(* ===== verification/ScimPatch.v ===== *)
(** * SCIM patch operations

    src/src/lib/scim/patch-parser.ts: the operations of a PATCH request on a user
    and on a group, read from parsed JSON. *)

From S2P Require Import Prelude JsString JsNumber JsJson.
Local Open Scope Z_scope.
Local Open Scope js_scope.

Inductive PatchOp := op_add | op_replace | op_remove.
#[export] Instance PatchOp_eq_dec : EqDecision PatchOp.
Proof. solve_decision. Defined.

Record ScimPatchOperation := { po_op : PatchOp; po_path : option jsstr; po_value : option json }.

Record UserPatchResult := { up_active : option bool; up_name : option jsstr }.
Inductive GroupMemberAction := MemberAdd (userId : jsstr) | MemberRemove (userId : jsstr).

Inductive PatchParseError :=
| UnsupportedOp | ActiveNotBoolean | NameNotString | UnsupportedUserPath
| InvalidMembersFilter | UnsupportedGroupPath
| MembersNotArray | MembersTooMany | MemberNotObject | MemberLength.

(** ** Users *)

Definition set_active (b : bool) (r : UserPatchResult) : UserPatchResult := {| up_active := Some b; up_name := up_name r |}.
Definition set_name (s : jsstr) (r : UserPatchResult) : UserPatchResult := {| up_active := up_active r; up_name := Some s |}.

(** [typeof value === "object" && value !== null] *)
Definition is_object (v : option json) : bool :=
  match v with Some (JObj _) | Some (JArr _) => true | _ => false end.

(** The object form: [active] must be a boolean when it is there, a name that is
    not of the expected shape is passed over. *)
Definition user_object (obj : json) (r : UserPatchResult) : outcome PatchParseError UserPatchResult :=
  r1 ← (if json_has obj (js "active")
        then match json_get obj (js "active") with JBool b => Ok (set_active b r) | _ => Throw ActiveNotBoolean end
        else Ok r);
  let nameObj := json_get obj (js "name") in
  if json_has obj (js "name") && is_object (Some nameObj) && json_has nameObj (js "formatted")
  then match json_get nameObj (js "formatted") with JStr s => Ok (set_name s r1) | _ => Ok r1 end
  else Ok r1.

Definition user_operation (o : ScimPatchOperation) (r : UserPatchResult) : outcome PatchParseError UserPatchResult :=
  if negb (bool_decide (po_op o = op_add) || bool_decide (po_op o = op_replace)) then Throw UnsupportedOp
  else if bool_decide (po_path o = Some (js "active"))
  then match po_value o with Some (JBool b) => Ok (set_active b r) | _ => Throw ActiveNotBoolean end
  else if bool_decide (po_path o = Some (js "name.formatted"))
  then match po_value o with Some (JStr s) => Ok (set_name s r) | _ => Throw NameNotString end
  else match nonempty (po_path o), po_value o with
       | None, Some v => if is_object (Some v) then user_object v r else Throw UnsupportedUserPath
       | _, _ => Throw UnsupportedUserPath
       end.

Fixpoint user_operations (l : list ScimPatchOperation) (r : UserPatchResult) : outcome PatchParseError UserPatchResult :=
  match l with
  | [] => Ok r
  | o :: l' => r1 ← user_operation o r; user_operations l' r1
  end.

Definition parseUserPatchOps (operations : list ScimPatchOperation) : outcome PatchParseError UserPatchResult :=
  user_operations operations {| up_active := None; up_name := None |}.

(** ** Groups *)

(** [/^members\[value\s+eq\s+Q([^Q]+)Q\]$/] with Q the quotation mark; the captured
    identifier. *)
Definition spaces1 (s : jsstr) : option jsstr :=
  match s with c :: s' => if js_is_space c then Some (drop_spaces s') else None | [] => None end.
Definition strip (p s : jsstr) : option jsstr :=
  if js_starts_with p s then Some (drop (length p) s) else None.
Definition members_filter (path : jsstr) : option jsstr :=
  s1 ← strip (js "members[value") path;
  s2 ← spaces1 s1;
  s3 ← strip (js "eq") s2;
  s4 ← spaces1 s3;
  s5 ← strip [34] s4;
  let n := (length s5 - 2)%nat in
  let userId := take n s5 in
  if (drop n s5 =s [34; 93]) && negb (js_has 34 userId) && Nat.ltb 0 (length userId) then Some userId else None.

Definition parseMemberValue (item : json) : outcome PatchParseError jsstr :=
  match json_has item (js "value"), json_get item (js "value") with
  | true, JStr v =>
      if Nat.eqb (length v) 0 || Nat.ltb 255 (length v) then Throw MemberLength else Ok v
  | _, _ => Throw MemberNotObject
  end.

Fixpoint parse_members (l : list json) : outcome PatchParseError (list jsstr) :=
  match l with
  | [] => Ok []
  | item :: l' => v ← parseMemberValue item; vs ← parse_members l'; Ok (v :: vs)
  end.

Definition parseMemberValues (value : option json) : outcome PatchParseError (list jsstr) :=
  match value with
  | Some (JArr l) => if Nat.ltb 1000 (length l) then Throw MembersTooMany else parse_members l
  | _ => Throw MembersNotArray
  end.

Definition group_operation (o : ScimPatchOperation) : outcome PatchParseError (list GroupMemberAction) :=
  if bool_decide (po_op o = op_add) && bool_decide (po_path o = Some (js "members"))
  then vs ← parseMemberValues (po_value o); Ok (map MemberAdd vs)
  else if bool_decide (po_op o = op_remove) && bool_decide (po_path o = Some (js "members"))
  then vs ← parseMemberValues (po_value o); Ok (map MemberRemove vs)
  else match po_path o with
       | Some path =>
           if bool_decide (po_op o = op_remove) && js_starts_with (js "members[") path
           then match members_filter path with
                | Some userId => Ok [MemberRemove userId]
                | None => Throw InvalidMembersFilter
                end
           else Throw UnsupportedGroupPath
       | None => Throw UnsupportedGroupPath
       end.

Fixpoint parseGroupPatchOps (operations : list ScimPatchOperation) : outcome PatchParseError (list GroupMemberAction) :=
  match operations with
  | [] => Ok []
  | o :: l => a ← group_operation o; b ← parseGroupPatchOps l; Ok (a ++ b)
  end.

(** ** Proofs *)

Lemma strip_app p s : strip p (p ++ s) = Some s.
Proof. unfold strip. rewrite (proj2 (js_starts_with_spec p (p ++ s))) by eauto. by rewrite drop_app_length. Qed.

Lemma spaces1_app s : drop_spaces s = s -> spaces1 ([32] ++ s) = Some s.
Proof. intros H. cbn. by rewrite H. Qed.

(** The filter of a removal names the identifier it was written with. *)
Lemma members_filter_roundtrip userId :
  userId <> [] -> js_has 34 userId = false ->
  members_filter (js "members[value eq " ++ [34] ++ userId ++ [34; 93]) = Some userId.
Proof.
  intros Hne Hq. change (js "members[value eq ") with (js "members[value" ++ [32] ++ js "eq" ++ [32]).
  unfold members_filter. rewrite <- !app_assoc, strip_app. cbn [mbind option_bind]. rewrite spaces1_app by reflexivity.
  cbn [mbind option_bind]. rewrite strip_app. cbn [mbind option_bind]. rewrite spaces1_app by reflexivity.
  cbn [mbind option_bind]. rewrite strip_app. cbn [mbind option_bind].
  assert (length (userId ++ [34%Z; 93%Z]) - 2 = length userId)%nat as -> by (rewrite length_app; cbn; lia).
  rewrite drop_app_length, take_app_length, Hq, bool_decide_eq_true_2 by done. by destruct userId.
Qed.

(** A group operation names at most a thousand users, none by an empty identifier;
    only the filter may name one of more than 255 units. *)
Lemma parse_members_bounds l vs : parse_members l = Ok vs -> length vs = length l /\ Forall (fun v => (0 < length v <= 255)%nat) vs.
Proof.
  revert vs. induction l as [|x l IH]; intros vs; cbn; [by intros [= <-]|].
  unfold parseMemberValue. destruct (json_has x (js "value")); [|done]. destruct (json_get x (js "value")) as [| | |v| |]; try done.
  destruct (Nat.eqb (length v) 0 || Nat.ltb 255 (length v)) eqn:E; [done|]. cbn.
  destruct (parse_members l) as [ws|]; [|done]. cbn. intros [= <-]. destruct (IH ws eq_refl) as [Hl HF].
  apply orb_false_iff in E as [E1%Nat.eqb_neq E2%Nat.ltb_ge]. split; [cbn; lia|]. constructor; [lia|done].
Qed.

Lemma parseMemberValues_bounds v vs :
  parseMemberValues v = Ok vs -> (length vs <= 1000)%nat /\ Forall (fun u => (0 < length u <= 255)%nat) vs.
Proof.
  unfold parseMemberValues. destruct v as [[| | | |l|]|]; try done. destruct (Nat.ltb 1000 (length l)) eqn:E; [done|].
  intros [Hl HF]%parse_members_bounds. apply Nat.ltb_ge in E. split; [lia|done].
Qed.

_____

• **Your goal**: In the records above, how many lines hold "MembersTooMany"? Only the number is wanted.

• **Solution to this problem**: 2